In today’s warehouse environment, automation can precisely be called physical automation, which comprises all of the methods used to bring inventory right to the order picker so that the movements in the warehouse can be minimized.
FREMONT, CA: Automation is an influential tool and comes in many shapes and forms. In the warehouse, automation is usually used to improve existing processes by refining efficiency, accuracy, speed, reliability, and eventually cost savings. Bygone are the days of thinking that paper-based processes are enough.
Automation is at everyone’s disposal, yet capitalizing on it does not mean it will solve every goods-handling issue or be the right fit. Humans are still better at many things. To know where automation can be best employed, the following are some areas where it is useful.
The successful placement of automation in the warehouse or distribution center environment depends on close union with a Warehouse Management System (WMS) to help direct, streamline, and track all business transactions in the facilities. Even without the extension of automation, a WMS empowers trained warehouse staff to deliver fast and highly accurate shipments by choreographing the most productive pick paths and prompting specific actions every step of the way during picking and before shipment.
Automation initially referred to the use of mostly automatic equipment in the production line or a manufacturing process. For automation to be efficient, it needs data. This feature can come in barcodes and other methods for tagging inventory, like Radio Frequency Identification (RFID) tags.

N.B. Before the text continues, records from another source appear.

(** The answers of the outside world; each may depend on everything
    that happened before. *)
Record environment : Type := Environment {
  (* session.get / session.post, raise_for_status and response.json() *)
  http_json : list event → http_method → string → value → result value;
  (* os.path.exists *)
  path_exists : list event → string → bool;
  (* the three chrome.exe paths built from os.environ *)
  chrome_candidates : list string;
  (* pyppeteer.launcher.executablePath() *)
  pyppeteer_executable : list event → result string;
  (* pyppeteer.launch *)
  launch : list event → string → result unit;
  (* self.browser.connected *)
  browser_connected : list event → bool;
  (* os.makedirs(path, exist_ok=True) *)
  makedirs : list event → string → result unit;
  (* the streamed GET of one image into file_path *)
  download : list event → string → string → download_outcome;
  (* generate_html_report(report, client_full_info, session) *)
  generate_html_report : list event → dict → value → value → result string;
  (* browser.newPage, page.setContent, page.pdf, page.close *)
  new_page : list event → result unit;
  set_content : list event → string → result unit;
  pdf : list event → string → result unit;
  page_close : list event → result unit;
  (* CURRENT_TIMESTAMP *)
  clock : list event → Z;
  (* str() of a list or dict *)
  repr : value → string;
  (* os.path.splitext(urlparse(url).path)[1] *)
  path_ext : string → string;
  (* the order in which as_completed hands out the futures *)
  completion_order : list file_info → list file_info
}.

(** The client object together with the database file and the trace. *)
Record state : Type := State {
  st_db : db;
  st_trace : list event;
  st_browser : bool;              (* self.browser is not None *)
  st_chrome_path : string;
  st_auth_token : option string;
  st_account_info : value
}.

Definition with_db (d : db) (s : state) : state :=
  State d (st_trace s) (st_browser s) (st_chrome_path s)
        (st_auth_token s) (st_account_info s).
Definition with_trace (t : list event) (s : state) : state :=
  State (st_db s) t (st_browser s) (st_chrome_path s)
        (st_auth_token s) (st_account_info s).
Definition with_browser (b : bool) (s : state) : state :=
  State (st_db s) (st_trace s) b (st_chrome_path s)
        (st_auth_token s) (st_account_info s).

(** A method of the client: it may raise, and what it did before
    raising stays done. *)
Definition M (A : Type) : Type := state → result A * state.

Global Instance M_ret : MRet M := λ A a s, (Ok a, s).
Global Instance M_bind : MBind M := λ A B f m s,
  match m s with
  | (Ok a, s') => f a s'
  | (Raise e, s') => (Raise e, s')
  end.

Definition lift {A} (r : result A) : M A := λ s, (r, s).
Definition gets {A} (f : state → A) : M A := λ s, (Ok (f s), s).
Definition emit (e : event) : M unit :=
  λ s, (Ok tt, with_trace (st_trace s ++ [e]) s).
Definition log_callback (line : string) : M unit := emit (EvLog line).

Whether the WMS solution counts on barcodes or RFID for inventory management, the persistent pressures to stay ahead of e-commerce demand have driven numerous companies, small and big alike, to double down on automation with sophisticated robotic employments that can handle an assortment of activities that complement human pickers in the warehouse.
In today’s warehouse environment, automation can precisely be called physical automation, which comprises all of the methods used to bring inventory right to the order picker so that the movements in the warehouse can be minimized. Therefore, many of these solutions are named goods-to-person or GTP systems. Some widespread ones include carousels, mini loads, Automated Storage and Retrieval Systems (AS/RS), vertical lifts, and automated material-carrying vehicles. There is also a separate division of automation that involves conveyors that move and direct pick material to the next suitable operation.